Wichtigste Straße ist die von Süden nach Norden verlaufende B 8 (Hindenburgstraße). Durch den Haltepunkt Friedrichsfeld (Niederrhein) ist der Ort über die Bahnstrecke Oberhausen–Arnhem an den SPNV angeschlossen, so dass zum Beispiel der nahe gelegene Flughafen (Düsseldorf) mit dem Zug in 40 Minuten zu erreichen ist. Der Flughafen Niederrhein ist mit dem Pkw in etwa 45 Minuten erreichbar.
Die Anbindung an das Autobahnnetz erfolgt über die A 3 (Anschlussstelle Hünxe) oder die A 59 (Anschlussstelle Dinslaken-West).

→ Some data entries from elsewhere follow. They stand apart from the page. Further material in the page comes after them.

(** * turing-payments-rails: command pipeline and emission gate

    A shallow embedding of
      - src/emit/validateEvent.ts  (schema registry, [validateEvent],
        [toSnakeCase], [toPascalCase], [getSupportedEventTypes]),
      - the emission guard ([setPublisher], [emitEvent]),
      - src/command/CommandIdempotencyStore.ts,
      - src/command/CommandRejectedEmitter.ts,
      - src/command/CommandHandler.ts,
    followed by the properties of the pipeline.

    Conventions.  Strings are byte strings; the case conversions of
    JavaScript are modelled on the ASCII letters only.  A call that may
    throw returns a [Completion].  Mutable module state (the store's map,
    the console, the uuid generator, the clock, the publisher) is threaded
    explicitly. *)

From Stdlib Require Import ZArith Ascii String List Bool Lia.
From stdpp Require Import base option list strings gmap fin_maps pretty.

Ein Industrieunternehmen von überregionaler Bedeutung ist die Winergy AG, eine Tochtergesellschaft des Bocholter Getriebespezialisten Flender GmbH. Sie ist nach eigenen Angaben der weltgrößte Hersteller von Getrieben für Windkraftanlagen und seit Juli 2006 Teil des Siemens-Konzerns.
Geschichte
Geologisch ist der Siedlungsstandort auf einer eiszeitlichen Niederterrasse durch die Sander der Endmoräne Testerberge bei Hünxe geprägt, deren damaliger Gletscher sandreiches Schmelzwasser in das Urstromtal entwässerte, durch das heute der Rhein fließt. Auf den silikatreichen Substraten bildeten sich nach der Eiszeit nährstoffarme Böden, während an Rhein und Lippe fruchtbare Auen entstanden, an denen primär gesiedelt wurde. Die heutige Siedlung Friedrichsfeld liegt im westlichen Teil der ehemaligen Spellner Heide, die als Hute, Wald und Jagdrevier zu dem seit 777 bestehenden Bauerndorf Spellen gehörte. Im 18. Jahrhundert diente das ca. 1.000 ha große Gebiet des heutigen Ortsteils den in Wesel stationierten Truppen Friedrichs des Großen als Truppenübungsplatz. Nach dem Tod Friedrichs des Großen 1786 wurde die Truppenstärke in Preußen reduziert. Im Jahr 1794 wurde das Gebiet von französischen Truppen besetzt. Erst 1815 endete infolge der Befreiungskriege die Besatzungszeit. Mit der Einführung der Wehrpflicht in Preußen wurde auch die Gemeinde Spellen Schießplatz der 7. Westfälischen Artillerie-Brigade. Das Gelände war wenig geeignet für eine landwirtschaftliche Intensivierung und bot gute Bedingungen für einen Truppenübungsplatz. Es war nur geringfügig besiedelt und nur im Bereich des heutigen Ortskerns gab es einen Hof, das „Hofgut Friedrichsfeld“. Der Name ist zu Ehren Friedrichs an ihn angelehnt.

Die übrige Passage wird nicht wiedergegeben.